• [The records]
--------------------------------
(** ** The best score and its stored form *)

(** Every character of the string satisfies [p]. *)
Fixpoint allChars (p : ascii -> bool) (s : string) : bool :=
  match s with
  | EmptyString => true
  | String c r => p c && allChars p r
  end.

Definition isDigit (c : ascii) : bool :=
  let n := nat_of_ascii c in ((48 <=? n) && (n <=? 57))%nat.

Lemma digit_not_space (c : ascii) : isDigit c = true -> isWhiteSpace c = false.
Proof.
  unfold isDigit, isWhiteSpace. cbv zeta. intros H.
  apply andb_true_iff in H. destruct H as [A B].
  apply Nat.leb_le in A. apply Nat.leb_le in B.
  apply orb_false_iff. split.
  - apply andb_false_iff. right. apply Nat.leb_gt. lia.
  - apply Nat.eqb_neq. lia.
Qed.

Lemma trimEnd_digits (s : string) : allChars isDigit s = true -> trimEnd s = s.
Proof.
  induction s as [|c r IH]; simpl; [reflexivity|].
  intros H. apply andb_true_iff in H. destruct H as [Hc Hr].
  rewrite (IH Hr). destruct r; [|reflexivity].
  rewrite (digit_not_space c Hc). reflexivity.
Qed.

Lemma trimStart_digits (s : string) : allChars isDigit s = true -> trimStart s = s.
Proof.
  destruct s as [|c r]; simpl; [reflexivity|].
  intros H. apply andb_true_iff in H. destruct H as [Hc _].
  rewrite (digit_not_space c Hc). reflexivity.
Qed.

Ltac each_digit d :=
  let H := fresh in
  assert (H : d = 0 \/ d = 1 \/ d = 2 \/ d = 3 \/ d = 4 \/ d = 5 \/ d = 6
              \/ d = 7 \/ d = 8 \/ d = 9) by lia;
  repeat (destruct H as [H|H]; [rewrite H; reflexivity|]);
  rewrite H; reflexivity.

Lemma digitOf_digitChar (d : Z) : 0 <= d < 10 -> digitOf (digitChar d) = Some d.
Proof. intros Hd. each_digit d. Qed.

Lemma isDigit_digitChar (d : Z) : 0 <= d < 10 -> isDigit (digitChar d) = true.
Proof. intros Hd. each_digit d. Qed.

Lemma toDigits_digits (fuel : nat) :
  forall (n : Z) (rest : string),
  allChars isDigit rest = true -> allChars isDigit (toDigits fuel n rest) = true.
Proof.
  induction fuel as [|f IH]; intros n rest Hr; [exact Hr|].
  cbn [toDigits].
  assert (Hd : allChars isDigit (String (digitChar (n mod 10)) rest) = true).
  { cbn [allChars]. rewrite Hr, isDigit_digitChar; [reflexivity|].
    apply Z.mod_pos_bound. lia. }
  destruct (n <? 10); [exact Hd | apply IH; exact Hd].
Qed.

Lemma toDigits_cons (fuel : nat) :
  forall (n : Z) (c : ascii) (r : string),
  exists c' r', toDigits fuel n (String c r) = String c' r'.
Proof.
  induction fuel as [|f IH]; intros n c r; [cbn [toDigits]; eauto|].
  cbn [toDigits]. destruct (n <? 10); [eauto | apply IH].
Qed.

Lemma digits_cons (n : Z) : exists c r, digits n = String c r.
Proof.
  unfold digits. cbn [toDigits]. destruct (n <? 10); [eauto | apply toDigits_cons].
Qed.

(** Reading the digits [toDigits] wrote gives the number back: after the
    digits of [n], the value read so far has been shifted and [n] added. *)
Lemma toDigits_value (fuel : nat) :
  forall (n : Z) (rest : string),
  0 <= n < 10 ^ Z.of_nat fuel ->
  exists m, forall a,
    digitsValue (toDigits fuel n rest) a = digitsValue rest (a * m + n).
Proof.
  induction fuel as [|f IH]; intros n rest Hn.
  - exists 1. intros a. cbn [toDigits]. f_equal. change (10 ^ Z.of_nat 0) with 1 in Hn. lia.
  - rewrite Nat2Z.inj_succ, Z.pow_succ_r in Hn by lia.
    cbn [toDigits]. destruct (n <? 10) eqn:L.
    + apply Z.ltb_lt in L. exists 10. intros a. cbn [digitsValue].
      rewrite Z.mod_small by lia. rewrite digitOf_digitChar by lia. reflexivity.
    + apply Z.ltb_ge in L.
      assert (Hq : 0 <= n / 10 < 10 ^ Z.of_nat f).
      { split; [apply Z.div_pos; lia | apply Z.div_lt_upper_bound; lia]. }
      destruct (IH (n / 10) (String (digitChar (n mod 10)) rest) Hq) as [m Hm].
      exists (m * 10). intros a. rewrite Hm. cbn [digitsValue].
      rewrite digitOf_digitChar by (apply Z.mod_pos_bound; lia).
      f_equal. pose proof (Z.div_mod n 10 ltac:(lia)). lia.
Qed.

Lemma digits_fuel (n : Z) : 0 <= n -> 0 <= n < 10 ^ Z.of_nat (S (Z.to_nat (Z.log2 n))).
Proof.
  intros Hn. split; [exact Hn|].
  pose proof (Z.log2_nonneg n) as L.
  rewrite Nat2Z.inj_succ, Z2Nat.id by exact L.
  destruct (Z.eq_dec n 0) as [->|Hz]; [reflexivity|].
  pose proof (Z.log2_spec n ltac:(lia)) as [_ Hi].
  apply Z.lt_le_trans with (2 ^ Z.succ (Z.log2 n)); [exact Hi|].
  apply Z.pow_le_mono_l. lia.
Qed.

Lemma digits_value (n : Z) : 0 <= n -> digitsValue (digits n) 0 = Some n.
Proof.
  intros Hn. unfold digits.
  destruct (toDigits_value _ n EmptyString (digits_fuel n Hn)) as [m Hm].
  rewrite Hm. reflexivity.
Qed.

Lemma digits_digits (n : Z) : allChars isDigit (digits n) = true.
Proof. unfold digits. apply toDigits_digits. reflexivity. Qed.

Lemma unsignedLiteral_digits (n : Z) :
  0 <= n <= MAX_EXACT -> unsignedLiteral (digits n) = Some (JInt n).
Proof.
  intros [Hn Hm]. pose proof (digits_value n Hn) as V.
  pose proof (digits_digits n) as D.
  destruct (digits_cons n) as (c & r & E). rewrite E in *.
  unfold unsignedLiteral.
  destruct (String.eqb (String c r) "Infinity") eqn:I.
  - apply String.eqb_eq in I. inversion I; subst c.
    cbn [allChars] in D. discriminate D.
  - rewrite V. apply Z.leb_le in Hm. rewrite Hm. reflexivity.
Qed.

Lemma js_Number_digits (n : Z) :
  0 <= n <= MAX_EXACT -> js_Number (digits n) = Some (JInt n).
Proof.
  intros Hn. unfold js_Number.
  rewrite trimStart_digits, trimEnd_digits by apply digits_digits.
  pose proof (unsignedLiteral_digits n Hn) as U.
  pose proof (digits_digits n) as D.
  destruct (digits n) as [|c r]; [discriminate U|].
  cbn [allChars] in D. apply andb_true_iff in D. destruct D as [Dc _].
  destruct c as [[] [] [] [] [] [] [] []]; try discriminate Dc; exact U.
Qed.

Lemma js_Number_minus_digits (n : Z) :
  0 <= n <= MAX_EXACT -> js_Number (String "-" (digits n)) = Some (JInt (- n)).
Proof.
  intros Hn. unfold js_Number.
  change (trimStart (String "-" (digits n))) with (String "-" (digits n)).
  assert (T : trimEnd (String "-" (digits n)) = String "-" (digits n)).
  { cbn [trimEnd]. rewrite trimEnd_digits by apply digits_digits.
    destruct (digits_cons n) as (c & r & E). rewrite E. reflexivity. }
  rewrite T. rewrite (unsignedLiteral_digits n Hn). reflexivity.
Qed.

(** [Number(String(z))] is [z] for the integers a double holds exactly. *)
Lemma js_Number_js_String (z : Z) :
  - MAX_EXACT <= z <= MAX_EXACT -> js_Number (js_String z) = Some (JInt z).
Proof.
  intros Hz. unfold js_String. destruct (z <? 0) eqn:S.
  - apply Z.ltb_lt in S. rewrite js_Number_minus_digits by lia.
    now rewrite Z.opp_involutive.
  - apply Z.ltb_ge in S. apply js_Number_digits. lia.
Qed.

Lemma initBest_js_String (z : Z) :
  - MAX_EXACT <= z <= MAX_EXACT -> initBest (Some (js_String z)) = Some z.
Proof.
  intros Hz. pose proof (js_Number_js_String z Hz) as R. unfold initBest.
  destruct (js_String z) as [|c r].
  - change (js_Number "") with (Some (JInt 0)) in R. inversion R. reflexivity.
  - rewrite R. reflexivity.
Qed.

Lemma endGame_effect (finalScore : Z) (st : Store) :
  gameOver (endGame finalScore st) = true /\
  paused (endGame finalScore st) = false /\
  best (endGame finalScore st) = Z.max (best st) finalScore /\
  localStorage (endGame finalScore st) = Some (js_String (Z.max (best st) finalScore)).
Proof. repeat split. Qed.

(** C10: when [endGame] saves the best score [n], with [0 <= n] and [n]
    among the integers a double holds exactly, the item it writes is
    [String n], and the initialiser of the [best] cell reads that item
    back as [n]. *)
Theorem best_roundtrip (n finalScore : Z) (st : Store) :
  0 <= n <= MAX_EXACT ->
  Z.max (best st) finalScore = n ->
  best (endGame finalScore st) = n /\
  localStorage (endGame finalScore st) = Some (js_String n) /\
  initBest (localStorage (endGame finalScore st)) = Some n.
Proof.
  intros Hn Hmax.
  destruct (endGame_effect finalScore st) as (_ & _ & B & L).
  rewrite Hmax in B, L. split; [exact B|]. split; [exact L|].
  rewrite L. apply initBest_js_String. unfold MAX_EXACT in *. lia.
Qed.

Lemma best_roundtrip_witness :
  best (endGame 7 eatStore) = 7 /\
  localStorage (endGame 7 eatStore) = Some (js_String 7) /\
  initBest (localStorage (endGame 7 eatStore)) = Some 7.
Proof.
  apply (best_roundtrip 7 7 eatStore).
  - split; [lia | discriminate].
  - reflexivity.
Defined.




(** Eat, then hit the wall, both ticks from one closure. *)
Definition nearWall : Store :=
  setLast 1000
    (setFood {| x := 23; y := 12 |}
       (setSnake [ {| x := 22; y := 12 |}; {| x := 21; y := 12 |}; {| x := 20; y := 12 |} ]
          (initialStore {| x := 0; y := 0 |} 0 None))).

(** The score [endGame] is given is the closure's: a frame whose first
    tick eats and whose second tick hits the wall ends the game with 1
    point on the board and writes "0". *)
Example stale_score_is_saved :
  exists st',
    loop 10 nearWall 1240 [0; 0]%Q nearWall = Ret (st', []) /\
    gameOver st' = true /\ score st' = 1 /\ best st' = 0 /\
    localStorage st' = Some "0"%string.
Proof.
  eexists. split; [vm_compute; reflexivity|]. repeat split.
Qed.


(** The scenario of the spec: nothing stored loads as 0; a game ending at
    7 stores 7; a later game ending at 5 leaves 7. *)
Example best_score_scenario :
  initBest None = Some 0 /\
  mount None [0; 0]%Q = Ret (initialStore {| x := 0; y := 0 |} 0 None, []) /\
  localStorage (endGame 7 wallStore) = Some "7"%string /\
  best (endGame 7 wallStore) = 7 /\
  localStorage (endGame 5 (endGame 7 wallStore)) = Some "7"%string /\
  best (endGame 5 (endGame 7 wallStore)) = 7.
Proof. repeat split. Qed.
--------------------------------
• [What needs to be done]
Copy range, inclusive: the line holding "induction fuel as [|f IH]; intros n rest Hn." to the line holding "split; [apply Z.div_pos;". Reproduce exactly those lines of the records above and no others.

• [Answer to this exercise]
  induction fuel as [|f IH]; intros n rest Hn.
  - exists 1. intros a. cbn [toDigits]. f_equal. change (10 ^ Z.of_nat 0) with 1 in Hn. lia.
  - rewrite Nat2Z.inj_succ, Z.pow_succ_r in Hn by lia.
    cbn [toDigits]. destruct (n <? 10) eqn:L.
    + apply Z.ltb_lt in L. exists 10. intros a. cbn [digitsValue].
      rewrite Z.mod_small by lia. rewrite digitOf_digitChar by lia. reflexivity.
    + apply Z.ltb_ge in L.
      assert (Hq : 0 <= n / 10 < 10 ^ Z.of_nat f).
      { split; [apply Z.div_pos; lia | apply Z.div_lt_upper_bound; lia]. }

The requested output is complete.